Collected data:
• • •

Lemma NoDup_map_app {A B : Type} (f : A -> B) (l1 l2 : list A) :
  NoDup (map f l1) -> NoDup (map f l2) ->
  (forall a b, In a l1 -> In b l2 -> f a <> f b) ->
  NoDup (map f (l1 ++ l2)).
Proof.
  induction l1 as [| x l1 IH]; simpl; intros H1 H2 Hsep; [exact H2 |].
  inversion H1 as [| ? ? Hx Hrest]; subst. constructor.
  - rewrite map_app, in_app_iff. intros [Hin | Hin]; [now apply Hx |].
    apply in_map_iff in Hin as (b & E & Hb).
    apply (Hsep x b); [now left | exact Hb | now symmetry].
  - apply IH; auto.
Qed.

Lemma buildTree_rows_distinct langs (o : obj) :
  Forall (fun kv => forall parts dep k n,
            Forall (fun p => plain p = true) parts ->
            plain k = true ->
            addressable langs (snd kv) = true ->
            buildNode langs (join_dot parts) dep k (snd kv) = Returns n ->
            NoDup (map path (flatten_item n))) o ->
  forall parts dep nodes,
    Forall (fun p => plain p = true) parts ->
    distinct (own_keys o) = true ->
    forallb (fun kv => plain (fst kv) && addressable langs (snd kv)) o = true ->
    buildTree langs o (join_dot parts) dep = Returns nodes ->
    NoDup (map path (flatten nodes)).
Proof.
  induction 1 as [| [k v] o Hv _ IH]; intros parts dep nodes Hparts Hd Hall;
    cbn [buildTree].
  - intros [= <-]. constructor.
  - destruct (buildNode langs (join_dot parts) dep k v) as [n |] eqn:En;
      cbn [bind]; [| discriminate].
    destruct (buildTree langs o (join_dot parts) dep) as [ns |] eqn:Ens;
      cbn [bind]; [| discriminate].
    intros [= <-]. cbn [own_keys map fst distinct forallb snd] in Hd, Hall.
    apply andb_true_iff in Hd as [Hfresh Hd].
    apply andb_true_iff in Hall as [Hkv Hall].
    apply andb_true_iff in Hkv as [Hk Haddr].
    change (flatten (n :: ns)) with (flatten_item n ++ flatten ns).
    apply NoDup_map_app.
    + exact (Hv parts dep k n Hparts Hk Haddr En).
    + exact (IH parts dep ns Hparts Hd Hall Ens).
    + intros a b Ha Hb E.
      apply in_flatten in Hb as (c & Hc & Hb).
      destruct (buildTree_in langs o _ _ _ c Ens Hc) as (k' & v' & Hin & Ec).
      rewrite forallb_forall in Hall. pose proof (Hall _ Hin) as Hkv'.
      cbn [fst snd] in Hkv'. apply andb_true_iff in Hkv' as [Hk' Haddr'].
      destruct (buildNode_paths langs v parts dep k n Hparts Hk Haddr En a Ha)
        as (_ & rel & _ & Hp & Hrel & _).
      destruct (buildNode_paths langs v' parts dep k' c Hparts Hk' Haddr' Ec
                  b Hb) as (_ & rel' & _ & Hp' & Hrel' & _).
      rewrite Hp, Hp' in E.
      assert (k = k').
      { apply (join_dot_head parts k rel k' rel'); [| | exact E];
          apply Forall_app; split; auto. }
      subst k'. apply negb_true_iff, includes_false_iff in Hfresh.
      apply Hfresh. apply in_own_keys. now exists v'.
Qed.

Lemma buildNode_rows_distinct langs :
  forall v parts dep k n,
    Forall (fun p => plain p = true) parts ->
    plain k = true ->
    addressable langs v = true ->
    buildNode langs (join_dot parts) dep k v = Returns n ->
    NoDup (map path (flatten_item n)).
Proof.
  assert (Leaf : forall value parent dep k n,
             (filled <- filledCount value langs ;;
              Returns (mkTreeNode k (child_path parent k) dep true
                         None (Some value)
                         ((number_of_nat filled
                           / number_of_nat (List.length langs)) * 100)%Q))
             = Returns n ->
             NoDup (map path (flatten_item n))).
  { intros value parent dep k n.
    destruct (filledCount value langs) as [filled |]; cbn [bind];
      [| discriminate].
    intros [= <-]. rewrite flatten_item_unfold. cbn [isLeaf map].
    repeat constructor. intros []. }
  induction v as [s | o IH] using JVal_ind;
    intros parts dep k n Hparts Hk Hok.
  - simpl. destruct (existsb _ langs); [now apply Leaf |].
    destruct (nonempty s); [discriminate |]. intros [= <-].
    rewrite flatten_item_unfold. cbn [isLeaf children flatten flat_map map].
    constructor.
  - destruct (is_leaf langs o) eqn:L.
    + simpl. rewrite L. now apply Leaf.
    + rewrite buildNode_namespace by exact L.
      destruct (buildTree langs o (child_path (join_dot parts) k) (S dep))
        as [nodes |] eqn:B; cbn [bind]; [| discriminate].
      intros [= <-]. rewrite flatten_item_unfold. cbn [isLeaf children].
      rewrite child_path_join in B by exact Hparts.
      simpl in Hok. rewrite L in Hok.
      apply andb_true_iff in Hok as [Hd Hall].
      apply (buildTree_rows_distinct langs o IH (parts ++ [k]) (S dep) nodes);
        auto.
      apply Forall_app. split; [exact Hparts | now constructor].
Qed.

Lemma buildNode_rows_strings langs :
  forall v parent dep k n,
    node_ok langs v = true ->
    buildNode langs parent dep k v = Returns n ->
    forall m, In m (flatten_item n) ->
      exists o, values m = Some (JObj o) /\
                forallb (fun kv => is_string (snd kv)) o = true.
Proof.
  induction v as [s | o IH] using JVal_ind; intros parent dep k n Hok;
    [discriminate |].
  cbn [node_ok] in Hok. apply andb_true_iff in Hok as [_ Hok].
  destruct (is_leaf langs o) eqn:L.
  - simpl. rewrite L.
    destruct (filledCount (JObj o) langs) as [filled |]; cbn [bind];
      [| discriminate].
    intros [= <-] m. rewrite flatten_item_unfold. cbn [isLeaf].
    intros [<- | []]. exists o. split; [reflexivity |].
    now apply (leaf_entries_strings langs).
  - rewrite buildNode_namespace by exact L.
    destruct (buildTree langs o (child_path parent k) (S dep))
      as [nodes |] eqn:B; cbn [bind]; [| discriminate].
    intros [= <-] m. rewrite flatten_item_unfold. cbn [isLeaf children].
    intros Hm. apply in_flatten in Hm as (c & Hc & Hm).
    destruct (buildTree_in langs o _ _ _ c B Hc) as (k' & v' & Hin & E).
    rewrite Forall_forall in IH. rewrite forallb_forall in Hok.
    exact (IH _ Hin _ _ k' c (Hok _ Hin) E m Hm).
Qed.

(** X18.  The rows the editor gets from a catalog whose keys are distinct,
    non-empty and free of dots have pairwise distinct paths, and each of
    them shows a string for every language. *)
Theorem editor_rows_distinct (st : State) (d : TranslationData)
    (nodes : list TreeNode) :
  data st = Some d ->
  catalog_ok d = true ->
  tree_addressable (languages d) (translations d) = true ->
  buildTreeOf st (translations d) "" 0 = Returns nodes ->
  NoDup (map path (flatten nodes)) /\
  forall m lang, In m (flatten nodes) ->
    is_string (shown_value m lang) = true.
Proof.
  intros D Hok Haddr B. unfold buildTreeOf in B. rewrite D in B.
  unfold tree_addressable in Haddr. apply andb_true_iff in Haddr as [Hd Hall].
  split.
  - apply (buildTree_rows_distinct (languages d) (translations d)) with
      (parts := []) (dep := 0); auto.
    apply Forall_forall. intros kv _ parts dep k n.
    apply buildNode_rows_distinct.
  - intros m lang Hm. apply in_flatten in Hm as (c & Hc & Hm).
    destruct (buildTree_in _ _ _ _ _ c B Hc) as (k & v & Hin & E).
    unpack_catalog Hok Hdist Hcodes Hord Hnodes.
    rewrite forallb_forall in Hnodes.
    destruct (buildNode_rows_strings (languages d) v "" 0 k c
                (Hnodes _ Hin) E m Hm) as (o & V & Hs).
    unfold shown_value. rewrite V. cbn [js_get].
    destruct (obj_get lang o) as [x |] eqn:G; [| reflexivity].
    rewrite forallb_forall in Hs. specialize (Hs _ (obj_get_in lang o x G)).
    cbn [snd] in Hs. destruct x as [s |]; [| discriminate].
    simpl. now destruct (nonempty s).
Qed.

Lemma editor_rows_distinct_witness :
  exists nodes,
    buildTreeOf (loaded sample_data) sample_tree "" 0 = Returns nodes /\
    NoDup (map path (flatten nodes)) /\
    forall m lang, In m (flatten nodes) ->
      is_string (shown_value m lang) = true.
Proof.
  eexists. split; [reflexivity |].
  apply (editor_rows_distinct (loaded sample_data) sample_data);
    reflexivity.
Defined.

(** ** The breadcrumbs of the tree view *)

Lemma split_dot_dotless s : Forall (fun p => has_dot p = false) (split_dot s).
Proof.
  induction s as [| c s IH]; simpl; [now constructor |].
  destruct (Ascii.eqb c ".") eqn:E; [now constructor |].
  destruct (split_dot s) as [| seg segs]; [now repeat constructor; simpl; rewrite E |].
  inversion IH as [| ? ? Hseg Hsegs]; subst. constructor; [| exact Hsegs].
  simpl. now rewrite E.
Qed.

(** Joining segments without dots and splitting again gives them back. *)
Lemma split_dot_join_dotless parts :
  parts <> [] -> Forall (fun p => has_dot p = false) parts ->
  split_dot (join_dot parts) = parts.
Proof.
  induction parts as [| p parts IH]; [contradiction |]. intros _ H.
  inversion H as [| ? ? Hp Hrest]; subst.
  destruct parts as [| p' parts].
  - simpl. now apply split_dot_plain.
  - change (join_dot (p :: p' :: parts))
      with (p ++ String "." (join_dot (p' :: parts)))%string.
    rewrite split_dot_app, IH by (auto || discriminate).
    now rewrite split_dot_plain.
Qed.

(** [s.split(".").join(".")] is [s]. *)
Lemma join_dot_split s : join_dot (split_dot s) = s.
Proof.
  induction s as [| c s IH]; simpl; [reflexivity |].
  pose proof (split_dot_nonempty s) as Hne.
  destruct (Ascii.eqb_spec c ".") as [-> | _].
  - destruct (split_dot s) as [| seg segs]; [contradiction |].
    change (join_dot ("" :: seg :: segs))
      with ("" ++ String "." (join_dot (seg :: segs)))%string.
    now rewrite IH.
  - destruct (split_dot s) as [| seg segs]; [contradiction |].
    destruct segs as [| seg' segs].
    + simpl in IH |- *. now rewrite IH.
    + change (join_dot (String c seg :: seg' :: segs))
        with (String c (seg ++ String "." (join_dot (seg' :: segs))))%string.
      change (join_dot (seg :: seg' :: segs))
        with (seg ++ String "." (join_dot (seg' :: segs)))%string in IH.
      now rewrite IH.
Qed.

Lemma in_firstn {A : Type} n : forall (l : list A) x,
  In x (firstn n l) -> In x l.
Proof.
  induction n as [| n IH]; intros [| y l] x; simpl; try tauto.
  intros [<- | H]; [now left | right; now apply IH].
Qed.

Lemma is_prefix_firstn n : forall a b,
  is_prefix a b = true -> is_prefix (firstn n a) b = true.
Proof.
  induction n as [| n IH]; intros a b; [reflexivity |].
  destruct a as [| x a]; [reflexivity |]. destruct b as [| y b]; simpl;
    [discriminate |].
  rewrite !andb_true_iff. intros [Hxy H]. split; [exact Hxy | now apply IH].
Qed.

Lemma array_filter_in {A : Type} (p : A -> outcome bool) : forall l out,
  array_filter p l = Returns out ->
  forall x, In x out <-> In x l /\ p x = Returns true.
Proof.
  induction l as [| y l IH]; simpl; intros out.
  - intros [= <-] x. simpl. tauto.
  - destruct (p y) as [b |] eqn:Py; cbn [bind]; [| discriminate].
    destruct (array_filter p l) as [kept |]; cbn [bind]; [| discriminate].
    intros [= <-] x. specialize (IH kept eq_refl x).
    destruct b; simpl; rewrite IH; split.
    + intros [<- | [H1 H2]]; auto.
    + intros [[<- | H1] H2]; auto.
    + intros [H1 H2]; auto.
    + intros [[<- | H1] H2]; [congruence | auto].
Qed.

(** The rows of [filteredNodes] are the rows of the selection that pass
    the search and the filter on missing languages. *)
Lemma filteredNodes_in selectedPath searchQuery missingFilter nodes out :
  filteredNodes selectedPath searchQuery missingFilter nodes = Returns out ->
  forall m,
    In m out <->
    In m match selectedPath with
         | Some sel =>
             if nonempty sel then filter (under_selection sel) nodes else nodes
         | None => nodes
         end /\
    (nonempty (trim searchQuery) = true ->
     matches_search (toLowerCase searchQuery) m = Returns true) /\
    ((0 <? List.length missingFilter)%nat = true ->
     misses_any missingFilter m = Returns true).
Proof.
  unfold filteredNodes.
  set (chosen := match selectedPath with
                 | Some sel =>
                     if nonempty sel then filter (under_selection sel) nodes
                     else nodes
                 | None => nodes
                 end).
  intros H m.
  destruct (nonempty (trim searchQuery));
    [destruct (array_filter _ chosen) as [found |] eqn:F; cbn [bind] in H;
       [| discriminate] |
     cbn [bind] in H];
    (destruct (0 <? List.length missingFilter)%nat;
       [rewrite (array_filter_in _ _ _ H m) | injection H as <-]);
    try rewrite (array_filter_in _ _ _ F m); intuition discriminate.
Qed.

• • •

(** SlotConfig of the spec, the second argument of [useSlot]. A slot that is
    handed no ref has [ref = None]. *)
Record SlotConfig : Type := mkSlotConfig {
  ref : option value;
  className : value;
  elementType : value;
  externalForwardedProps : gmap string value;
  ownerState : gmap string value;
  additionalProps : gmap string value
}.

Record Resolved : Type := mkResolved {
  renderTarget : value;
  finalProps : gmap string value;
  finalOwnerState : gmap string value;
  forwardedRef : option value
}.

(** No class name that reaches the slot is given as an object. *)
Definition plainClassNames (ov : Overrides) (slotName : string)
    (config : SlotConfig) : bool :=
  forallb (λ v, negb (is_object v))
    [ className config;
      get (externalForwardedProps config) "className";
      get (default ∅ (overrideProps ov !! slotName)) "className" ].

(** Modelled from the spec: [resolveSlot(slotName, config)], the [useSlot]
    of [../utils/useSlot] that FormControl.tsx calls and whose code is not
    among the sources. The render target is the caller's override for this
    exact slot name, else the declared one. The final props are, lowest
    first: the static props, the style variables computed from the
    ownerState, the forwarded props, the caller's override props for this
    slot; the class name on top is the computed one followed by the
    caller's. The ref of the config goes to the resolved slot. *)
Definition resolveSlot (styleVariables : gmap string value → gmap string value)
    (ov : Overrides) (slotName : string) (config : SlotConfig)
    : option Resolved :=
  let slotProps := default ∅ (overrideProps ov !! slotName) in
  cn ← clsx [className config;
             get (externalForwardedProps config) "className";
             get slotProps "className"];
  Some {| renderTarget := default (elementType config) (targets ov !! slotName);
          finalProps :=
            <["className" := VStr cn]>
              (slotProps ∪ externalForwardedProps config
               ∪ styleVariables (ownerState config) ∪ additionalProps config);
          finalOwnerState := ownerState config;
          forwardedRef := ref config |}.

• • •

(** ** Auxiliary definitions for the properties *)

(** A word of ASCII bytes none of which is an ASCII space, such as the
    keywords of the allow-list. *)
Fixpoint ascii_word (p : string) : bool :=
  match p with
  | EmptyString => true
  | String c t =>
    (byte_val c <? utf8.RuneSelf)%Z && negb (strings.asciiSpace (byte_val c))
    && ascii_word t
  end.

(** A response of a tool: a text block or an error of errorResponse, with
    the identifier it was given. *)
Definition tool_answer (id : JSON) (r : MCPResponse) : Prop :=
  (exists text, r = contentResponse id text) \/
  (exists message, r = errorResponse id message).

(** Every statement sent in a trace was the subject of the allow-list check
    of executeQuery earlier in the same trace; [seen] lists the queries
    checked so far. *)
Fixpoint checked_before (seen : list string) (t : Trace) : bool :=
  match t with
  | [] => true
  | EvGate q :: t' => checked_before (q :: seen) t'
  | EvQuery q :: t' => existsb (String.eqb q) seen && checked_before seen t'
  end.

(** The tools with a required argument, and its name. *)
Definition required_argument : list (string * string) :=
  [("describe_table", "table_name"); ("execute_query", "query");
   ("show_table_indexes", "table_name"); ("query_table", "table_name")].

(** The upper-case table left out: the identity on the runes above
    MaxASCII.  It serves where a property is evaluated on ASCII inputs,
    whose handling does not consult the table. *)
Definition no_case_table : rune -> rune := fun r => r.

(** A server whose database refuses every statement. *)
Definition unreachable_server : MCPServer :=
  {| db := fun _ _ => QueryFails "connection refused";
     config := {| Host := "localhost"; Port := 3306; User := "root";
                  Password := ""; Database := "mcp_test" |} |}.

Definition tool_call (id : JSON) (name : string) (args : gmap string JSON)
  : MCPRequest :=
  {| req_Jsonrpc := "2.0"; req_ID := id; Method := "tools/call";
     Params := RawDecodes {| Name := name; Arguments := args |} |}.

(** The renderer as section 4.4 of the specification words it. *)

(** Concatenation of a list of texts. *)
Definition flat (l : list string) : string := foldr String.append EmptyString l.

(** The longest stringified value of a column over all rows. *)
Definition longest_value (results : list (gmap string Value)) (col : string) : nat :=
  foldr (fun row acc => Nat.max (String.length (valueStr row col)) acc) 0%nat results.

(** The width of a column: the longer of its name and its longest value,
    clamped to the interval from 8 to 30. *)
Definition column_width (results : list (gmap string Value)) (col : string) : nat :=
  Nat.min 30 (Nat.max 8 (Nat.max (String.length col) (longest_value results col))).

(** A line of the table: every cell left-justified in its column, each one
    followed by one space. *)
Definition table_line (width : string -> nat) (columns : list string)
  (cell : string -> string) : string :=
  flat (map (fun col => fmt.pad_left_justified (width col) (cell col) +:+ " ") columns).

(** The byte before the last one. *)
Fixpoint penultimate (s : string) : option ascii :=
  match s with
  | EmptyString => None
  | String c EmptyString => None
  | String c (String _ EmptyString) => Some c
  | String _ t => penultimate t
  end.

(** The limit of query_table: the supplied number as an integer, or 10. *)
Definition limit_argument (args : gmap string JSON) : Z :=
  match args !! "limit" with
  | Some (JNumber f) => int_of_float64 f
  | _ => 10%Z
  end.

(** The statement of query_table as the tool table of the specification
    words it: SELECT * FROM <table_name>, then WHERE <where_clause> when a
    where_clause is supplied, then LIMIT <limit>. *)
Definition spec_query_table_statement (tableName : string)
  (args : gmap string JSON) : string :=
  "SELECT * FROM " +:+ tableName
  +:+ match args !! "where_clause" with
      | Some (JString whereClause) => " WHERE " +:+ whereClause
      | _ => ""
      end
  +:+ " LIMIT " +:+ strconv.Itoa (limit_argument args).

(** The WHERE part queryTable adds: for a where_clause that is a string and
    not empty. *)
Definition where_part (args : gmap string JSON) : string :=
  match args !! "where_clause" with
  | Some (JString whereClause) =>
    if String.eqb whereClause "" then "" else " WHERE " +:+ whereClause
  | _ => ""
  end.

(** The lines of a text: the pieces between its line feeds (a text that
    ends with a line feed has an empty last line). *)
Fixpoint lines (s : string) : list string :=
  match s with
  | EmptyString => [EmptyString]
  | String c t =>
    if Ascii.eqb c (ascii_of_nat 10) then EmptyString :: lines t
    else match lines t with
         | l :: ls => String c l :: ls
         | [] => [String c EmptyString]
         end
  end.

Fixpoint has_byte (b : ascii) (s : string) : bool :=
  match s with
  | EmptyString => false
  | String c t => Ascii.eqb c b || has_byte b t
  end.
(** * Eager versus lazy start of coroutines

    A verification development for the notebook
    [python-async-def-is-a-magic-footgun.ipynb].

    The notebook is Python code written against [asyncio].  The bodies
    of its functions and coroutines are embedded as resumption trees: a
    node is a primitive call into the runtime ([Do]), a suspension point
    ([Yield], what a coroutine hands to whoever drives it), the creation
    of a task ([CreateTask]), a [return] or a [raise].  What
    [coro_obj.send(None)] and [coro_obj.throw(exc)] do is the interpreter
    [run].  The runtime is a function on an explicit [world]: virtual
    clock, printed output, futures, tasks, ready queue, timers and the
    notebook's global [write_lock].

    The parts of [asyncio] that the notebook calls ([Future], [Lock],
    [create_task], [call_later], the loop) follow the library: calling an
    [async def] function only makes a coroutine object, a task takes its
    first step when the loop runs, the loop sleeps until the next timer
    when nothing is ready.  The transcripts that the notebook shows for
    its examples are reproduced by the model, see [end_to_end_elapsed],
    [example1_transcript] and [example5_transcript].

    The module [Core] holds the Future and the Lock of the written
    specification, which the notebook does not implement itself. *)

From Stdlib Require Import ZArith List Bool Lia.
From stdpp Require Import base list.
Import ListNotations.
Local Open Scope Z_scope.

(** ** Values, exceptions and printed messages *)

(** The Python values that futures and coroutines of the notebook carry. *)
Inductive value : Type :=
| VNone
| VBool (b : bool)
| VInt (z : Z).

• • •

Look back at the entries above and repeat, unchanged, every line from the line holding "rewrite child_path_join in" through the line holding "now apply (leaf_entries_strings langs).".

Response:
      rewrite child_path_join in B by exact Hparts.
      simpl in Hok. rewrite L in Hok.
      apply andb_true_iff in Hok as [Hd Hall].
      apply (buildTree_rows_distinct langs o IH (parts ++ [k]) (S dep) nodes);
        auto.
      apply Forall_app. split; [exact Hparts | now constructor].
Qed.

Lemma buildNode_rows_strings langs :
  forall v parent dep k n,
    node_ok langs v = true ->
    buildNode langs parent dep k v = Returns n ->
    forall m, In m (flatten_item n) ->
      exists o, values m = Some (JObj o) /\
                forallb (fun kv => is_string (snd kv)) o = true.
Proof.
  induction v as [s | o IH] using JVal_ind; intros parent dep k n Hok;
    [discriminate |].
  cbn [node_ok] in Hok. apply andb_true_iff in Hok as [_ Hok].
  destruct (is_leaf langs o) eqn:L.
  - simpl. rewrite L.
    destruct (filledCount (JObj o) langs) as [filled |]; cbn [bind];
      [| discriminate].
    intros [= <-] m. rewrite flatten_item_unfold. cbn [isLeaf].
    intros [<- | []]. exists o. split; [reflexivity |].
    now apply (leaf_entries_strings langs).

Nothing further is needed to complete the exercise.